For where you have envy and selfish ambition, there you find disorder and every evil practice.
We know what jealousy does. It causes us to think and do things that we wouldn’t normally do. James points out that this is the cause of disorder and every evil practice.
Indeed, jealousy, envy, and coveting are closely tied to most sins. People steal because they want what someone else has. They lie to get ahead. They kill out of jealousy or in an attempt to steal. People commit adultery because they are unhappy with their spouse and want something they believe is better. Even sins such as idolatry are tied to wanting something more because a person engages in idolatry in hopes of receiving something in return.
In marriage there are obvious areas of jealousy. Your spouse spends too much time with their friends – or worse, coworkers of the opposite sex. You want the attention that is given to others and depending on the situation it may be fair or unfair to expect this.

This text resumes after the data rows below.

(* ===== verification/BeamCode.v ===== *)
(** The code server ([emulator/code_srv/mod.rs]) and the registry of native functions
    ([native_fun/registry.rs], [native_fun/module.rs], [native_fun/fn_entry.rs]).

    A function pointer is a value of a type [F]; the machine that calls it says what it does.
    What the server finds outside is a [Host]: the files, and where the vectors and heaps of
    a module are allocated.  [stale_at] is what words of a fresh binary hold.  [torn] is the atom table that a reader leaves when it gives up a
    file: which atoms it had registered by then is not modelled, and what is proved holds
    whatever they are. *)
From Stdlib Require Import Ascii.
From S2P Require Import Prelude Float64 BeamTerm BeamMem BeamCompare BeamMap BeamHeap BeamProc BeamOps BeamFacts BeamCopy BeamReader BeamCte BeamEtf BeamFile BeamLoad BeamLink BeamModule BeamSched.

#[export] Instance FunArity_countable : Countable FunArity.
Proof.
  refine (inj_countable' (fun k => (fa_f k, fa_arity k)) (fun p => {| fa_f := p.1; fa_arity := p.2 |}) _).
  by intros [].
Defined.

(** * Native functions by name *)

Section Registry.
Context {F : Type}.

Record NativeFnEntry := { entry_fa : FunArity; entry_func : F }.
Record NativeModule := { nm_name : Term; nm_functions : gmap FunArity F }.
Definition NativeFunRegistry : Type := gmap Term NativeModule.

(** A table of a module as the source lists it: names, arities and functions. *)
Definition Table : Type := list (string * Z * F).

Definition with_str (st : AtomStorage) (fun_name : string) (arity : Z) (func : F) : vm (NativeFnEntry * AtomStorage) :=
  do! (x, st) := unwrap (from_str st fun_name) in
  Ret ({| entry_fa := {| fa_f := x; fa_arity := arity |}; entry_func := func |}, st).

Fixpoint fn_entries (st : AtomStorage) (table : Table) : vm (list NativeFnEntry * AtomStorage) :=
  match table with
  | [] => Ret ([], st)
  | (fun_name, arity, func) :: table =>
    do! (e, st) := with_str st fun_name arity func in
    do! (es, st) := fn_entries st table in Ret (e :: es, st)
  end.

(** Later entries replace earlier ones. *)
Definition init_with (m : NativeModule) (entries : list NativeFnEntry) : NativeModule :=
  {| nm_name := nm_name m; nm_functions := foldl (fun fs e => <[entry_fa e := entry_func e]> fs) (nm_functions m) entries |}.

(** The [new] of a module of natives. *)
Definition new_native_module (st : AtomStorage) (module_name : string) (table : Table) : vm (NativeModule * AtomStorage) :=
  do! (x, st) := unwrap (from_str st module_name) in
  do! (es, st) := fn_entries st table in
  Ret (init_with {| nm_name := x; nm_functions := ∅ |} es, st).

Fixpoint register_preloaded_modules (st : AtomStorage) (modules : NativeFunRegistry) (tables : list (string * Table))
    : vm (NativeFunRegistry * AtomStorage) :=
  match tables with
  | [] => Ret (modules, st)
  | (module_name, table) :: tables =>
    do! (a, st) := unwrap (from_str st module_name) in
    do! (m, st) := new_native_module st module_name table in
    register_preloaded_modules st (<[a := m]> modules) tables
  end.

Definition new_registry (st : AtomStorage) (tables : list (string * Table)) : vm (NativeFunRegistry * AtomStorage) :=
  register_preloaded_modules st ∅ tables.

Definition find_mfa (r : NativeFunRegistry) (mfa : ModFunArity) : option F :=
  match r !! mfa_m mfa with
  | Some module_def => nm_functions module_def !! get_funarity mfa
  | None => None
  end.
Definition mfa_exists (r : NativeFunRegistry) (mfa : ModFunArity) : bool :=
  match r !! mfa_m mfa with
  | Some module_def => match nm_functions module_def !! get_funarity mfa with Some _ => true | None => false end
  | None => false
  end.
End Registry.
Arguments NativeFnEntry : clear implicits.
Arguments NativeModule : clear implicits.
Arguments NativeFunRegistry : clear implicits.
Arguments Table : clear implicits.

(** * The code server *)

Record ModuleGenerations := { curr_modp : Module; curr_version : Z; old_modp : option Module; old_version : Z }.

(** [BTreeMap<Term, ModuleGenerations>]: the pairs in the order of the keys. *)
Definition ModuleMap : Type := list (Term * ModuleGenerations).
Fixpoint mods_get (k : Term) (t : ModuleMap) : option ModuleGenerations :=
  match t with [] => None | (k', v) :: t => if bool_decide (k = k') then Some v else mods_get k t end.
Fixpoint mods_insert (k : Term) (v : ModuleGenerations) (t : ModuleMap) : ModuleMap :=
  match t with
  | [] => [(k, v)]
  | (k', v') :: t' =>
    if bool_decide (k = k') then (k, v) :: t' else if raw k <? raw k' then (k, v) :: t else (k', v') :: mods_insert k v t'
  end.

Record CodeServer (F : Type) := {
  mods : ModuleMap;
  search_path : list string;
  mod_version : Z;
  native_functions : NativeFunRegistry F
}.
Arguments mods {F}. Arguments search_path {F}. Arguments mod_version {F}. Arguments native_functions {F}.

Inductive MFALookupResult (F : Type) := FoundBeamCode (p : Z) | FoundBif (f : F).
Arguments FoundBeamCode {F}. Arguments FoundBif {F}.

(** What is outside of the server. *)
Record Host := {
  files : string -> option (list Z);
  inflate : list Z -> option (list Z);
  regrow : Z -> nat -> Z * nat;
  code_at : Z -> Z;
  lambdas_at : Z -> Z;
  literal_heap : Z -> Process;
  torn : list Z -> AtomStorage -> AtomStorage;
  stale_at : Z -> nat -> list Z
}.

(** The server with the atom table and the memory that loading writes to. *)
Record Server (F : Type) := { code_server : CodeServer F; srv_atoms : AtomStorage; srv_memory : Memory }.
Arguments code_server {F}. Arguments srv_atoms {F}. Arguments srv_memory {F}.

(** The result of an operation that may fail and go on. *)
Inductive result (A : Type) := Okay (a : A) | Err (e : RtErr).
Arguments Okay {A}. Arguments Err {A}.

Definition caught {A B} (r : vm A) (on_err : RtErr -> vm B) (k : A -> vm B) : vm B :=
  match r with
  | Ret a => k a
  | Fail e => on_err e
  | Panic => Panic
  | Wild => Wild
  | Spin => Spin
  end.

(** [Path::file_stem] of a path: its last component up to its last dot. *)
Fixpoint last_component (path from_here : string) : string :=
  match path with
  | EmptyString => from_here
  | String c path => last_component path (if bool_decide (c = "/"%char) then path else from_here)
  end.
Fixpoint before_last_dot (s : string) : option string :=
  match s with
  | EmptyString => None
  | String c s =>
    match before_last_dot s with
    | Some t => Some (String c t)
    | None => if bool_decide (c = "."%char) then Some EmptyString else None
    end
  end.
Definition file_stem (path : string) : string :=
  let file_name := last_component path path in
  match before_last_dot file_name with Some (String c s) => String c s | _ => file_name end.

Section Server.
Context {F : Type} (host : Host).

Definition new_code_server (path : list string) (natives : NativeFunRegistry F) : CodeServer F :=
  {| mods := []; search_path := path; mod_version := 1; native_functions := natives |}.

Definition with_mods (cs : CodeServer F) (ms : ModuleMap) : CodeServer F :=
  {| mods := ms; search_path := search_path cs; mod_version := mod_version cs; native_functions := native_functions cs |}.
Definition with_server (s : Server F) (cs : CodeServer F) : Server F :=
  {| code_server := cs; srv_atoms := srv_atoms s; srv_memory := srv_memory s |}.
Definition with_srv_atoms (s : Server F) (st : AtomStorage) : Server F :=
  {| code_server := code_server s; srv_atoms := st; srv_memory := srv_memory s |}.

Definition lookup_beam_code_versioned (cs : CodeServer F) (mfarity : ModFunArity) : vm (VersionedModuleName * Z) :=
  match mods_get (mfa_m mfarity) (mods cs) with
  | None => Fail ModuleNotFound
  | Some mptr =>
    do! code_p := mod_lookup (curr_modp mptr) mfarity in
    Ret ({| vn_module := mfa_m mfarity; vn_version := curr_version mptr |}, code_p)
  end.

Definition lookup_beam_code (cs : CodeServer F) (mfarity : ModFunArity) : vm Z :=
  match mods_get (mfa_m mfarity) (mods cs) with
  | None => Fail ModuleNotFound
  | Some mptr => mod_lookup (curr_modp mptr) mfarity
  end.

Fixpoint first_exists_in_search_path (search_paths : list string) (filename : string) : option string :=
  match search_paths with
  | [] => None
  | each_search_path :: search_paths =>
    let full_path := (each_search_path +:+ "/" +:+ filename +:+ ".beam")%string in
    match files host full_path with Some _ => Some full_path | None => first_exists_in_search_path search_paths filename end
  end.
Definition find_module_file (cs : CodeServer F) (filename : string) : vm string :=
  match first_exists_in_search_path (search_path cs) filename with
  | Some found_first => Ret found_first
  | None => Fail BEAMFileNotFound
  end.

(** The module that was there is dropped. *)
Definition module_loaded (cs : CodeServer F) (mod_ptr : Module) : CodeServer F :=
  let mg := {| curr_modp := mod_ptr; curr_version := vn_version (versioned_name mod_ptr); old_modp := None; old_version := 0 |} in
  with_mods cs (mods_insert (vn_module (versioned_name mod_ptr)) mg (mods cs)).

Definition next_module_version (cs : CodeServer F) : Z * CodeServer F :=
  (mod_version cs, {| mods := mods cs; search_path := search_path cs; mod_version := mod_version cs + 1;
                      native_functions := native_functions cs |}).

(** [loader::load_module] and [module_loaded].  The version is taken when the atoms of the
    file are registered, whether or not the later stages succeed. *)
Definition try_load_module (path : string) (s : Server F) : vm (result unit * Server F) :=
  let cs := code_server s in
  let ver := mod_version cs in
  let heap := {| mem := srv_memory s; proc := literal_heap host ver |} in
  match files host path with
  | None => Ret (Err BEAMFileNotFound, s)
  | Some file =>
    caught (read_chunks (inflate host) file heap (srv_atoms s)) (fun e => Ret (Err e, with_srv_atoms s (torn host file (srv_atoms s)))) (fun b =>
    do! l := stage2_register_atoms ver (new_loader b (code_at host ver) (lambdas_at host ver)) in
    let cs := snd (next_module_version cs) in
    caught (do! l := stage2_fill_lambdas l in do! l := parse_raw_code (regrow host) l in do! l := fix_labels l in finish_load (file_stem path) l)
      (fun e => Ret (Err e, {| code_server := cs; srv_atoms := vm_atom_table (beam_file l); srv_memory := srv_memory s |}))
      (fun '(m, st) => Ret (Okay tt, {| code_server := module_loaded cs m; srv_atoms := st; srv_memory := mem (m_lit_heap m) |})))
  end.

Definition lookup_beam_code_and_load (mfarity : ModFunArity) (s : Server F) : vm (result Z * Server F) :=
  caught (lookup_beam_code (code_server s) mfarity) (fun _ =>
    caught (to_str (srv_atoms s) (mfa_m mfarity)) (fun e => Ret (Err e, s)) (fun mod_name =>
    caught (find_module_file (code_server s) mod_name) (fun e => Ret (Err e, s)) (fun found_mod =>
    do! (r, s) := try_load_module found_mod s in
    match r with
    | Err e => Ret (Err e, s)
    | Okay _ =>
      caught (lookup_beam_code (code_server s) mfarity) (fun _ =>
        caught (do! _ := to_str (srv_atoms s) (mfa_m mfarity) in to_str (srv_atoms s) (mfa_f mfarity))
          (fun e => Ret (Err e, s)) (fun _ => Ret (Err FunctionNotFound, s))) (fun ip => Ret (Okay ip, s))
    end))) (fun ip => Ret (Okay ip, s)).

Definition lookup_mfa (mfa : ModFunArity) (allow_load : bool) (s : Server F) : vm (result (MFALookupResult F) * Server F) :=
  match find_mfa (native_functions (code_server s)) mfa with
  | Some bif_fn => Ret (Okay (FoundBif bif_fn), s)
  | None =>
    do! (r, s) := (if allow_load then lookup_beam_code_and_load mfa s
                   else caught (lookup_beam_code (code_server s) mfa) (fun e => Ret (Err e, s)) (fun ip => Ret (Okay ip, s))) in
    match r with
    | Okay code_p => Ret (Okay (FoundBeamCode code_p), s)
    | Err _ => Ret (Err NotFound, s)
    end
  end.

(** The module of a code address, the first in the order of the keys. *)
Fixpoint reverse_in (undefined : Term) (t : ModuleMap) (ip : Z) : vm (option (ModFunArity * Module)) :=
  match t with
  | [] => Ret None
  | (_, val) :: t =>
    do! lresult := code_reverse_lookup undefined (curr_modp val) ip in
    match lresult with Some mfa => Ret (Some (mfa, curr_modp val)) | None => reverse_in undefined t ip end
  end.
Definition srv_code_reverse_lookup (undefined : Term) (cs : CodeServer F) (ip : Z) : vm (option ModFunArity) :=
  do! r := reverse_in undefined (mods cs) ip in Ret (fst <$> r).
Definition code_reverse_lookup_with_line (undefined : Term) (cs : CodeServer F) (ip : Z) : vm (option (ModFunArity * Z)) :=
  do! r := reverse_in undefined (mods cs) ip in
  match r with
  | None => Ret None
  | Some (mfa, modp) => do! line := lookup_line_for_ip modp ip in Ret (Some (mfa, line))
  end.
End Server.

There are hidden areas of jealousy as well. What does the husband whose wife makes more money than him feel? What about the spouse who is less educated than the other? There are many instances when we should be happy for our spouse but instead we are jealous because we want to be in the same position or feel as if we deserve to be in the same position.
We should always want the best for our spouse and we should be happy about the things that make them happy. There are times when sinful behavior causes jealousy – such as an instance of infidelity – but that isn’t the point in this case. If our spouse is happy – and what they’re doing isn’t sinful – then we should be happy as well. Anything else not only detracts from their happiness but also hurts us and our relationship with them.